Recently, there was resistance observed around the rising trendline at the bottom of a large symmetrical triangle pattern. This indicates a potential counter-trend rally following a breakdown from the triangle formation a few weeks ago. The 20-Day MA was recaptured three days ago, signaling short-term strength in the market. Today’s trading range is also fully above the 20-Day line, further supporting the possibility of higher prices.
The next key price level to watch is the 61.8% retracement at 73.74, followed by potential resistance around the falling 50-Day MA at 74.94. It is important to note that the 50-Day line has converged with the internal downtrend line, pointing to similar resistance levels.
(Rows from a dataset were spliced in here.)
Lemma remember_all_ok cl i gs r : Forall (λ g, (0 ≤ dg_gssi g)%Z) gs → book_inv cl r → book_inv cl (remember_all i gs r).
Proof.
  intros Hg. revert r. induction Hg as [|g gs Hg Hgs IH]; intros r Hb; [done|]. unfold remember_all. cbn [foldl]. apply IH.
  destruct (kept_dgna g) eqn:Hk; [|done]. apply andb_true_iff in Hk as [Hr%negb_true_iff Hm]. apply book_remember; [done| |done].
  apply orb_false_iff in Hr as [?%Z.eqb_neq ?%Z.ltb_ge]. lia.
Qed.

Lemma remember_all_subscribers i gs r : sr_subscribers (remember_all i gs r) = sr_subscribers r.
Proof. revert r. induction gs as [|g gs IH]; intros r; [done|]. unfold remember_all. cbn [foldl]. etrans; [apply IH|by destruct (kept_dgna g)]. Qed.

(** Before anyone has registered. *)
Record starting (w : MmWorld) : Prop := {
  st_inv : mm_inv w;
  st_config : mm_config (mw_mm w) = cfg;
  st_nobody : sr_subscribers (subs_of w) = ∅
}.

Lemma restored_starting rec w : record_ok rec → starting w → starting (restored_world rec w).
Proof.
  intros [Hg Hd] [Hi Hc Hn]. unfold restored_world. destruct (permitted (tr_issi rec)); [|done]. split; [|done|].
  - assert (book_inv (<[tr_issi rec := record_client rec]> (clients_of w)) (subs_of w)) as Hb.
    { apply (book_set _ _ Hi); [apply Hi|done|apply Hi|done| |].
      - unfold attached_groups_of. rewrite Hn, lookup_empty. set_solver.
      - cbn. intros g Hin%elem_of_list_to_set. rewrite Forall_forall in Hg. by apply Hg. }
    by apply (remember_all_ok _ _ _ _ Hd Hb).
  - change (sr_subscribers (remember_all (tr_issi rec) (tr_dgna_groups rec) (subs_of w)) = ∅). by rewrite remember_all_subscribers.
Qed.

Lemma restore_all_run l w : Forall record_ok l → starting w →
  for_each l (restore_record env) w = Ok tt (foldl (λ w rec, restored_world rec w) w l) ∧ starting (foldl (λ w rec, restored_world rec w) w l).
Proof.
  intros Hl. revert w. induction Hl as [|rec l Hr Hl IH]; intros w Hw; cbn [for_each foldl]; [done|].
  pose proof (restored_starting rec w Hr Hw) as Hw1. destruct (IH _ Hw1) as [Heq Hst]. split; [|done].
  unfold mbind, M_bind. rewrite restore_record_run by apply Hw. exact Heq.
Qed.

Context {Text : Type} (from_str : Text → option CacheFile) (to_string_pretty : CacheFile → option Text).

Definition recovered (file : option Text) (w : MmWorld) : MmWorld :=
  let w := foldl (λ w rec, restored_world rec w) w (take (cr_max_cached_issis (mc_recovery cfg)) (cache_load from_str file)) in
  mkMmWorld (set_recovery (Some (cache_new (env_now env) (cr_debounce_secs (mc_recovery cfg) * SECOND))) (mw_mm w)) (mw_state w) (mw_queue w).

Lemma init_recovery_ok file w : Forall record_ok (cache_load from_str file) → starting w →
  init_recovery env from_str file w = Ok tt (recovered file w) ∧ starting (recovered file w).
Proof.
  intros Hl Hw. destruct (restore_all_run _ w (Forall_take _ (cr_max_cached_issis (mc_recovery cfg)) _ Hl) Hw) as [Heq Hst].
  unfold recovered. set (w1 := foldl _ _ _) in *. split.
  - unfold init_recovery, mbind, M_bind. cbn [config gets]. rewrite (st_config _ Hw), Heq. done.
  - destruct Hst as [H1 H2 H3]. by split.
Qed.
(** ** A restart *)

(** Dynamic groups remembered again. *)
Definition put_group (m : gmap Z DgnaGroup) (g : DgnaGroup) : gmap Z DgnaGroup := if kept_dgna g then <[dg_gssi g := g]> m else m.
While short-term strength is apparent, an eventual turndown is anticipated due to the bearish breakdown of the triangle pattern. Crude oil is expected to find resistance and potentially turn back down to retest recent lows. Keep an eye on the long-term downtrend line as potential support, which may be approached if a bearish reversal occurs.
However, a rally above the 50-Day MA would counter the bearish implications from the symmetrical triangle breakdown. The monthly chart also provides clues, with a potentially bullish hammer candlestick pattern forming. Holding above the 50-Day line puts the monthly high in range, suggesting a possible shift in the market sentiment.